[Start of section]

(* ===== verification/KeyStore.v ===== *)
(** * hybrid_key_store.h, hybrid_key_store.c

    Private keys on disk: the SM2 key as encrypted PKCS#8, the Dilithium2 key
    pair in a container encrypted with AES-256-GCM under a key derived from
    the passphrase, both in a directory only their owner can enter. *)

From S2P Require Import Prelude Machine External Posix Dilithium Sm2 CompositeKey CompositeSig.

Definition HYBRID_SM2_PRIVATE_KEY_FILE : string := "sm2_private.pem".
Definition HYBRID_DILITHIUM_PRIVATE_KEY_FILE : string := "dilithium2_private.enc".

Inductive HYBRID_KEY_STORE_STATUS :=
  | HYBRID_KEY_STORE_INCOMPLETE
  | HYBRID_KEY_STORE_MISSING
  | HYBRID_KEY_STORE_COMPLETE.
#[export] Instance HYBRID_KEY_STORE_STATUS_eq_dec : EqDecision HYBRID_KEY_STORE_STATUS.
Proof. solve_decision. Defined.

Definition DILITHIUM_STORE_MAGIC : string := "HPQCDK01".
Definition DILITHIUM_PLAINTEXT_MAGIC : string := "DIL2K001".
Definition DILITHIUM_STORE_SALT_BYTES : Z := 16.
Definition DILITHIUM_STORE_IV_BYTES : Z := 12.
Definition DILITHIUM_STORE_TAG_BYTES : Z := 16.
Definition DILITHIUM_STORE_KEY_BYTES : Z := 32.
Definition DILITHIUM_STORE_ITERATIONS : Z := 200000.
Definition DILITHIUM_STORE_HEADER_BYTES : Z :=
  8 + 4 + DILITHIUM_STORE_SALT_BYTES + DILITHIUM_STORE_IV_BYTES + 4.
Definition DILITHIUM_STORE_PLAINTEXT_BYTES : Z :=
  8 + DILITHIUM_PUBLIC_KEY_BYTES + DILITHIUM_SECRET_KEY_BYTES.
Definition DILITHIUM_STORE_FILE_BYTES : Z :=
  DILITHIUM_STORE_HEADER_BYTES + DILITHIUM_STORE_PLAINTEXT_BYTES + DILITHIUM_STORE_TAG_BYTES.

#[export] Hint Unfold DILITHIUM_STORE_SALT_BYTES DILITHIUM_STORE_IV_BYTES DILITHIUM_STORE_TAG_BYTES
  DILITHIUM_STORE_KEY_BYTES DILITHIUM_STORE_ITERATIONS DILITHIUM_STORE_HEADER_BYTES
  DILITHIUM_STORE_PLAINTEXT_BYTES DILITHIUM_STORE_FILE_BYTES : consts.

Record PASSPHRASE_DATA := PassphraseData { pass_bytes : string; pass_length : Z }.

(** ** Paths, permissions, status *)

Section store.
Context `{Libc, Posix}.

(** The string a path block holds. *)
Definition string_at (p : option block) : M (option string) :=
  match p with None => mret None | Some p => v ← deref p; mret (Some (c_string v)) end.

Definition join_path (directory name : option string) : M (option block) :=
  match directory, name with
  | Some directory, Some name =>
      let directory_len := strlen directory in
      let name_len := strlen name in
      if (directory_len =? 0) || (name_len =? 0) ||
         (directory_len >? size_sub (size_sub SIZE_MAX name_len) 2)
      then mret None
      else
        path ← malloc (size_add (size_add directory_len name_len) 2);
        match path with
        | None => mret None
        | Some p =>
            p ← memcpy_block p 0 (lit directory);
            p ← memcpy_block p directory_len [Byte.x2f];
            p ← memcpy_block p (size_add directory_len 1) (lit name ++ [Byte.x00]);
            mret (Some p)
        end
  | _, _ => mret None
  end.

Definition passphrase_valid (passphrase : option string) : bool :=
  match passphrase with
  | None => false
  | Some p => let length := strlen p in (length >=? 12) && (length <=? INT_MAX)
  end.

(** [S_ISDIR(m) && !S_ISLNK(m) && (m & 0077) == 0], and the same for a regular
    file. *)
Definition owner_only (type : file_type) (st : stat) : bool :=
  bool_decide (st_type st = type) && negb (bool_decide (st_type st = S_IFLNK)) &&
  (Z.land (st_mode st) 0x3f =? 0).
(* ===== verification/KeyStoreContainer.v ===== *)
(** * The key store: the Dilithium2 container

    The layout of the encrypted file and the specifications of its encryption
    and decryption. *)

From S2P Require Import Prelude Machine External Posix Dilithium Sm2 CompositeKey CompositeSig KeyStore.
From S2P Require Import KeyStoreFiles KeyStoreKeys.

Lemma len_u32_bytes v : len (u32_bytes v) = 4.
Proof. done. Qed.
Lemma len_magic : len (lit DILITHIUM_STORE_MAGIC) = 8.
Proof. done. Qed.
Lemma len_plaintext_magic : len (lit DILITHIUM_PLAINTEXT_MAGIC) = 8.
Proof. done. Qed.

(** The length of a sequence of fields. *)
Ltac fields_lia :=
  autounfold with consts in *; cbn [take fst snd];
  rewrite ?concat_cons, ?concat_nil, ?app_nil_r, ?len_app, ?len_nil, ?len_u32_bytes, ?len_magic, ?len_plaintext_magic; lia.

Section specs.
Context `{Libc, OpenSSL, !OpenSSLSizes, !OpenSSLCipher, !CipherSizes, Posix}.

(** ** The layout *)

Definition container_fields : list Z := [8; 4; 16; 12; 4; 3880; 16].

(** Magic, iterations, salt, initialisation vector, length, ciphertext, tag. *)
Definition container (salt iv text tag : list byte) : list (list byte) :=
  [lit DILITHIUM_STORE_MAGIC; u32_bytes DILITHIUM_STORE_ITERATIONS; salt; iv;
   u32_bytes DILITHIUM_STORE_PLAINTEXT_BYTES; text; tag].

(** The part that is authenticated but not encrypted. *)
Definition container_header (salt iv : list byte) : list byte :=
  concat (take 5 (container salt iv [] [])).

Definition container_plaintext (pk sk : list byte) : list byte :=
  concat [lit DILITHIUM_PLAINTEXT_MAGIC; pk; sk].

(** The key derived from a passphrase and a salt satisfies [P]. *)
Definition key_derived (Q : modality) (ps : string) (salt : list byte) (P : list byte → Prop) : Prop :=
  Q _ (PKCS5_PBKDF2_HMAC (lit ps) salt DILITHIUM_STORE_ITERATIONS "SHA256" DILITHIUM_STORE_KEY_BYTES)
    (λ r, fst r = 1 ∧ P (snd r)).

(** AES-256-GCM encryption of [text] with the context [c]: the ciphertext and
    the tag satisfy [P]. *)
Definition gcm_sealing (Q : modality) (c : EVP_CIPHER_CTX) (key iv aad text : list byte)
    (P : list byte → list byte → Prop) : Prop :=
  Q _ (EVP_EncryptInit_cipher c "AES-256-GCM") (on_pos (λ c,
    Q _ (EVP_CIPHER_CTX_set_ivlen c DILITHIUM_STORE_IV_BYTES) (on_pos (λ c,
      Q _ (EVP_EncryptInit_key c key iv) (on_pos (λ c,
        Q _ (EVP_EncryptUpdate_aad c aad) (on_pos (λ c,
          Q _ (EVP_EncryptUpdate c text) (on_pos (λ r, len (fst r) = len text ∧
            Q _ (EVP_EncryptFinal_ex (snd r)) (on_pos (λ r',
              Q _ (EVP_CIPHER_CTX_get_tag (snd r') DILITHIUM_STORE_TAG_BYTES) (on_pos (λ tag,
                P (fst r) tag)))))))))))))).
#[export] Instance spec_hybrid_key_store_save directory priv pub pass :
  Spec (hybrid_key_store_save directory priv pub pass)
    (λ s, from_option nul_free True directory ∧
          private_owns priv ⊆ live s ∧ from_option private_key_wf True priv ∧
          public_owns pub ⊆ live s ∧ from_option public_key_wf True pub)
    (λ r s s', ∃ s1 fs, frame ∅ ∅ s s1 ∧ s' = with_files fs s1 ∧
       (r = true → ∃ d fs0 k p o ps pem blob, directory = Some d ∧ priv = Some k ∧ pub = Some p ∧
          sm2_private_key k = Some o ∧ pass = Some ps ∧ passphrase_valid pass = true ∧ self_tested k p ∧
          entered d (files s1) fs0 ∧ private_directory fs0 d ∧
          fs0 !! sm2_file d = None ∧ fs0 !! dilithium_file d = None ∧
          pem_writes once (obj_val o) ps (eq pem) ∧
          sealed ps (dilithium_public_key p) (dilithium_secret_key k) blob ∧
          fs = <[dilithium_file d := Regular key_file_mode blob]>
                 (<[sm2_file d := Regular key_file_mode pem]> fs0)) ∧
       (r = false → fs = files s1 ∨ ∃ d fs0, directory = Some d ∧ entered d (files s1) fs0 ∧ restored d fs0 fs) ∧
       (∀ d k p o ps, directory = Some d → priv = Some k → pub = Some p → pass = Some ps →
          directory_name d → passphrase_valid pass = true → SchemeLaws → matching k p o → reliable_files →
          files s1 !! d = None ∨ private_directory (files s1) d →
          files s1 !! sm2_file d = None → files s1 !! dilithium_file d = None →
          pem_writes always (obj_val o) ps (λ _, True) →
          always_seals ps (dilithium_public_key p) (dilithium_secret_key k) → r = true)).
Proof.
  wp_start. destruct P as (Hd & Ha & Hwa & Hb & Hwb). unfold hybrid_key_store_save.
  set (Post := λ (r : bool) s', ∃ s1 fs, frame ∅ ∅ s s1 ∧ s' = with_files fs s1 ∧ _).
  assert (Hearly : ∀ s1 fs, frame ∅ ∅ s s1 →
    fs = files s ∨ (∃ d, directory = Some d ∧ entered d (files s) fs) →
    (∀ d k p o ps, directory = Some d → priv = Some k → pub = Some p → pass = Some ps →
      directory_name d → passphrase_valid pass = true → SchemeLaws → matching k p o → reliable_files →
      files s !! d = None ∨ private_directory (files s) d →
      files s !! sm2_file d = None → files s !! dilithium_file d = None → False) →
    Post false (with_files fs s1)).
  { intros s1 fs F Hfs Hf. exists s1, fs. split; [done|]. split; [done|]. fs_simpl. split; [done|]. split.
    - intros _. destruct Hfs as [?|(d & ? & ?)]; [by left|right]. exists d, fs. split_and!; try done. apply restored_refl.
    - intros. exfalso. eauto. }
  assert (Hnone : ∀ s1, frame ∅ ∅ s s1 →
    (∀ d k p o ps, directory = Some d → priv = Some k → pub = Some p → pass = Some ps →
      directory_name d → passphrase_valid pass = true → SchemeLaws → matching k p o → reliable_files →
      files s !! d = None ∨ private_directory (files s) d →
      files s !! sm2_file d = None → files s !! dilithium_file d = None → False) → Post false s1).
  { intros s1 F Hf. rewrite <-(with_files_files s1), (frame_files _ _ _ _ F). apply Hearly; auto. }
  destruct priv as [k|], pub as [p|]; try by (apply wp_ret; apply Hnone; [done|naive_solver]).
  cbn in Ha, Hwa, Hb, Hwb.
  destruct (passphrase_valid pass) eqn:Hv; [|apply wp_ret; apply Hnone; [done|naive_solver]].
  destruct pass as [ps|]; [|done].
  wp_call as ok (F & Hst & Hsa). wp_case ok.
  2: { apply wp_ret. apply Hnone; [solve_frame|].
       intros d ? ? o ? _ [= <-] [= <-] _ _ _ Hl Hmt **. by specialize (Hsa k p o eq_refl eq_refl Hl Hmt). }
  destruct (Hst eq_refl) as (? & ? & [= <-] & [= <-] & Htest). clear Hst Hsa Hnone.
  wp_call as ok (s1 & fs0 & F1 & -> & Hfs & Hok & Hall). fs_simpl.
  assert (Hfs' : fs0 = files s ∨ (∃ d, directory = Some d ∧ entered d (files s) fs0)).
  { destruct Hfs as [?|(d & ? & ? & ?)]; [by left|]. right. exists d. split; [done|]. by right. }
  wp_case ok.
  2: { apply wp_ret. apply Hearly; [solve_frame|done|].
       intros d ? ? o ? -> _ _ _ [? _] _ _ _ Hr Hpd **. by specialize (Hall d eq_refl Hr ltac:(lia) Hpd). }
  destruct (Hok eq_refl) as (d & -> & Hdl & Hpriv). clear Hok Hall.
  assert (Hent : entered d (files s) fs0).
  { destruct Hfs as [->|(? & [= <-] & ? & ?)]; [by left|by right]. }
  assert (Hsame : ∀ n, files s !! store_path d n = None → fs0 !! store_path d n = None).
  { intros n Hn. destruct Hent as [->|[_ ->]]; [done|].
    rewrite lookup_insert_ne; [done|]. symmetry. apply store_path_differs. }
  wp_call as st (F2 & Hst & Hall). fs_simpl.
  destruct (bool_decide_reflect (st = HYBRID_KEY_STORE_MISSING)) as [->|Hn].
  2: { apply wp_ret. apply Hearly; [solve_frame|done|].
       intros ? ? ? o ? [= <-] _ _ _ Hdn _ Hl _ Hr _ Hsm Hdi. apply Hn.
       destruct (Hall d eq_refl law_malloc Hdn) as (e & e' & He & He' & ->).
       destruct He as [->|He]; [|by apply reliable_no_fault in He].
       destruct He' as [->|He']; [|by apply reliable_no_fault in He'].
       unfold sm2_file, dilithium_file in *. by rewrite !access_node_none by auto. }
  destruct (Hst ltac:(done)) as (? & e & e' & [= <-] & _ & He & He' & Hee). clear Hst Hall.
  assert (Hmiss : ∃ e, e ≠ 0 ∧ answers fs0 (dilithium_file d) e).
  { exists e'. split; [|done]. unfold status_of in Hee. intros ->. destruct (e =? 0); done. }
  clear Hearly Hfs Hfs' Hee He He' e e'.
  assert (Hfail : ∀ (sp dp : option block) s4 fs, frame ∅ (owns sp ⊎ owns dp) s s4 → restored d fs0 fs →
    (∀ o, sm2_private_key k = Some o → reliable_malloc → directory_name d → reliable_files →
      fs0 !! sm2_file d = None → fs0 !! dilithium_file d = None → pem_writes always (obj_val o) ps (λ _, True) →
      always_seals ps (dilithium_public_key p) (dilithium_secret_key k) → False) →
    wp (free_object dp;; free_object sp;; mret false) Post (with_files fs s4)).
  { intros sp dp s4 fs F4 Hr Hf. wp_call as ? ?. wp_call as ? ?. apply wp_ret.
    eexists _, fs. split; [solve_frame|]. split; [done|]. fs_simpl. split; [done|]. split.
    - intros _. right. by exists d, fs0.
    - intros ? ? ? o ? [= <-] [= <-] [= <-] [= <-] Hdn _ Hl (Ho & _) Hrf _ Hsm Hdi Hpem Hseal.
      exfalso. apply (Hf o); try done; [apply law_malloc|by apply Hsame..]. }
  wp_call as sp (F2 & Hp & Hpo). wp_call as dp (F3 & Hq & Hqo). wp_call as p1 [-> ->]. wp_call as q1 [-> ->].
  destruct sp as [sp|]; cbn [fmap option_fmap option_map].
  2: { to_exit. destruct dp as [dp|]; cbn [fmap option_fmap option_map]; to_exit.
       - destruct (Hq _ eq_refl) as (? & [= <-] & _ & ->). apply wp_unlink. intros rc s9 fs F9 Hu. frame_merge.
         to_exit. apply (Hfail None (Some dp)); [solve_frame|by eapply restored_unlink; [apply restored_refl|..]|].
         intros o _ Hm Hdn. by destruct (Hpo d eq_refl Hm Hdn).
       - apply (Hfail None None); [solve_frame|apply restored_refl|].
         intros o _ Hm Hdn. by destruct (Hpo d eq_refl Hm Hdn). }
  destruct dp as [dp|]; cbn [fmap option_fmap option_map].
  2: { to_exit. apply (Hfail (Some sp) None); [solve_frame|apply restored_refl|].
       intros o _ Hm Hdn. by destruct (Hqo d eq_refl Hm Hdn). }
  destruct (Hp _ eq_refl) as (? & [= <-] & _ & ->). destruct (Hq _ eq_refl) as (? & [= <-] & _ & ->).
  clear Hp Hq Hpo Hqo.
  wp_call as ok (s8 & fs1 & F2 & -> & Hok & Hko & Hall). fs_simpl.
  wp_case ok.
  2: { to_exit. apply wp_unlink. intros rc s9 fs F9 Hu. frame_merge. to_exit.
       apply (Hfail (Some sp) (Some dp)); [solve_frame| |].
       - eapply restored_unlink; [|done|exact Hu].
         destruct (Hko eq_refl) as [->|(? & [= <-] & Hns)]; [apply restored_refl|].
         eapply restored_not_saved; [by left|done].
       - intros o Ho Hm Hdn Hr Hsm Hdi Hpem Hseal. assert (false = true) as [=]. by eapply Hall. }
  destruct (Hok eq_refl) as (? & o & ps' & pem & [= <-] & Ho & [= <-] & _ & Hsm & Hpem & ->). clear Hok Hko Hall.
  wp_call as ok (s9 & fs2 & F3 & -> & Hok & Hko & Hall). fs_simpl.
  specialize (Hall _ _ eq_refl eq_refl Hv). rewrite lookup_insert_ne in Hall by apply store_files_differ.
  wp_case ok.
  - to_exit. wp_call as ? ?. wp_call as ? ?. apply wp_ret.
    lazymatch goal with |- Post _ (with_files ?fs ?s') => exists s', fs end.
    split; [solve_frame|]. split; [done|]. fs_simpl. split; [|done]. intros _.
    destruct (Hok eq_refl) as (? & ? & blob & [= <-] & [= <-] & _ & Hdi & -> & Hseal).
    rewrite lookup_insert_ne in Hdi by apply store_files_differ.
    by exists d, fs0, k, p, o, ps, pem, blob.
  - to_exit. apply wp_unlink. intros rc s10 fs3 F10 Hu1. frame_merge. to_exit.
    apply wp_unlink. intros rc2 s11 fs4 F11 Hu2. frame_merge. to_exit.
    apply (Hfail (Some sp) (Some dp)); [solve_frame| |].
    + eapply restored_undo; try done. destruct (Hko eq_refl) as [->|(? & [= <-] & Hns)]; [by left|by right].
    + intros ? _ Hm _ Hr _ Hdi _ Hseal. by specialize (Hall Hdi Hm Hr Hseal).
Qed.
(** ** Loading *)

(** What [hybrid_key_store_load] has checked of the files when it returns the
    SM2 key [o], the secret key [sk] and the public key [pk]. *)
Definition stored (Q : modality) (fs : gmap string node) (d ps : string) (v : EVP_PKEY) (pk sk : list byte) : Prop :=
  private_directory fs d ∧
  (∃ c, private_file fs (sm2_file d) c ∧ pem_reads Q c ps (eq v)) ∧
  ∃ c, private_file fs (dilithium_file d) c ∧ unsealed Q ps pk sk c.

(** A loaded pair shares the SM2 key. *)
Definition pair (o : obj EVP_PKEY) (pk sk : list byte) : option HYBRID_PRIVATE_KEY * option HYBRID_PUBLIC_KEY :=
  (Some (PrivateKey (Some o) sk), Some (PublicKey (Some o) pk)).

(** The exit of the function: the paths and the local keys are released. *)
Lemma wp_load_exit {A} (sp dp : option block) lk lp (r : A) fs Φ s :
  owns dp ⊎ owns sp ⊎ public_owns (Some lp) ⊎ private_owns (Some lk) ⊆ live s → private_key_wf lk →
  (∀ s', frame (owns dp ⊎ owns sp ⊎ public_owns (Some lp) ⊎ private_owns (Some lk)) ∅ s s' →
     Φ r (with_files fs s')) →
  wp (free_object dp;; free_object sp;; hybrid_public_key_cleanup (Some lp);;
      l ← hybrid_private_key_cleanup (Some lk); retire (default [] (dilithium_secret_key <$> l));; mret r) Φ
     (with_files fs s).
Proof.
  intros Hl Hwf HΦ. pose proof (frame_refl s).
  wp_call as ? ?. wp_call as ? ?. wp_call as ? [? _]. wp_call as l [? ->].
  wp_call as ? ?; [apply zeroed_zeros|]. apply wp_ret, HΦ. solve_frame.
Qed.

[End of section]

[Exercise brief] Quote the listing above, but only from the line that shows "#[export] Hint Unfold" through the line that shows "(** The string a path block holds. *)".

[Your response]
#[export] Hint Unfold DILITHIUM_STORE_SALT_BYTES DILITHIUM_STORE_IV_BYTES DILITHIUM_STORE_TAG_BYTES
  DILITHIUM_STORE_KEY_BYTES DILITHIUM_STORE_ITERATIONS DILITHIUM_STORE_HEADER_BYTES
  DILITHIUM_STORE_PLAINTEXT_BYTES DILITHIUM_STORE_FILE_BYTES : consts.

Record PASSPHRASE_DATA := PassphraseData { pass_bytes : string; pass_length : Z }.

(** ** Paths, permissions, status *)

Section store.
Context `{Libc, Posix}.

(** The string a path block holds. *)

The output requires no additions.